MIME-Version: 1.0
In-Reply-To: <8F6C1893-11A1-485C-A9EA-0ABBCC4D4286@oracle.com>
References: <20150805182305.11796.75476.stgit@manet.1015granger.net>
	<359CCE70-6056-418F-B627-688BE27C7EA8@oracle.com>
	<CAHQdGtQz1EqZLt-i=uAhFONpnyfUBSFyWHnjWdjgU8kOmnrR6Q@mail.gmail.com>
	<8F6C1893-11A1-485C-A9EA-0ABBCC4D4286@oracle.com>
Date: Wed, 5 Aug 2015 22:50:21 -0400
Message-ID: <CAHQdGtTB3uxbGsN1WXVJh3vdLabW5pOr5wuyS59a-WK2dM-yPw@mail.gmail.com>
Subject: Re: [PATCH] NFS: Add OTW write barrier before may-open test
From: Trond Myklebust <trond.myklebust@primarydata.com>
To: Chuck Lever <chuck.lever@oracle.com>
Cc: Linux NFS Mailing List <linux-nfs@vger.kernel.org>
Content-Type: text/plain; charset=UTF-8
Sender: linux-nfs-owner@vger.kernel.org

On Wed, Aug 5, 2015 at 8:15 PM, Chuck Lever <chuck.lever@oracle.com> wrote:
>
> On Aug 5, 2015, at 6:27 PM, Trond Myklebust <trond.myklebust@primarydata.com> wrote:
>
>> On Wed, Aug 5, 2015 at 2:44 PM, Chuck Lever <chuck.lever@oracle.com> wrote:
>>>
>>> On Aug 5, 2015, at 2:34 PM, Chuck Lever <chuck.lever@oracle.com> wrote:
>>>
>>>> Commit 14546c337588 ("NFS: Don't do a full flush to disk on close()
>>>> if we hold a delegation") added an optimization. When an NFSv4 write
>>>> delegation is present, close(2) does not wait while a file's dirty
>>>> data is flushed to the NFS server.
>>>>
>>>> However, if the application workload immediately re-opens that file,
>>>> nfs_may_open() can perform an ACCESS and GETATTR which runs
>>>> concurrently with the flushing WRITE. If the flushing WRITE and
>>>> GETATTR complete out of order on the server, the file size cached on
>>>> the client will go backwards, possibly resulting in new writes going
>>>> to the wrong file offset.
>>>>
>>>> Add a write barrier before the access check to ensure the server's
>>>> idea of the file's size is properly up to date.
>>>>
>>>> The downside of this approach is that each fresh open(2) of a dirty
>>>> file results in an extra flush. It seems to me that _any_ open(2)
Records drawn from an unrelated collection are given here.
(** Only the campaigns may change on the way to one. *)
Definition only_campaigns (s s' : ReferralStore) : Prop :=
  rs_users s' = rs_users s /\ rs_attributions s' = rs_attributions s /\ rs_trips s' = rs_trips s /\ rs_wallets s' = rs_wallets s /\
  rs_audit s' = rs_audit s.
Lemma createCampaign_run id c s res s' : createCampaign id c s = (res, s') -> only_campaigns s s'.
Proof. unfold createCampaign. step. destruct (bool_decide _); step; by intros [= <- <-]. Qed.
Lemma defaultCampaign_run env s res s' : getOrCreateDefaultCampaign env s = (res, s') -> only_campaigns s s'.
Proof.
  unfold getOrCreateDefaultCampaign. step. destruct (findCampaign _ s); step; [by intros [= <- <-]|apply createCampaign_run].
Qed.
Lemma rewardedCount_ext referrerId id s s' : rs_attributions s' = rs_attributions s -> rewardedCount referrerId id s' = rewardedCount referrerId id s.
Proof. unfold rewardedCount, attributionList. by intros ->. Qed.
>>>> done while there is dirty data waiting on the client could result in
>>>> a file size roll back. However, I see bad behavior only when the
>>>> client holds a write delegation.
>>>>
>>>> Fixes: 14546c337588 ("NFS: Don't do a full flush to disk on . . .")
>>>> Signed-off-by: Chuck Lever <chuck.lever@oracle.com>
>>>> ---
>>>> fs/nfs/dir.c |    9 +++++++++
>>>> 1 file changed, 9 insertions(+)
>>>>
>>>> I'm not certain this is a good long term fix. Some other possible
>>>> solutions include:
>>>>
>>>> - Not performing the access check if the client holds a delegation
>>>> - Not performing a GETATTR as part of the ACCESS check
>>>> - Simply marking the file attributes stale instead of using the
>>>>  returned file size
>>>> - Reverting commit 14546c337588
>>>
>>> OK. If the client holds a write delegation, then it shouldn't care
>>> about the server's file size at all until it has flushed all dirty
>>> data and returned the delegation. So flushing here is probably wrong.
>>>
>>> But the incoming file size in the GETATTR is definitely screwing up
>>> the cached file size.
>>>
>>
>> In which kernels are you seeing the race? For recent kernels (v4.0+)
>> the write code should be calling nfs_fattr_set_barrier() in order to
>> prevent the result from the ACCESS from overwriting the new file size.
>
> I'm testing on 4.2-rc4.
>

OK. Does turning off the check for nfs_ctime_need_update() in
nfs_inode_attrs_need_update() fix the problem?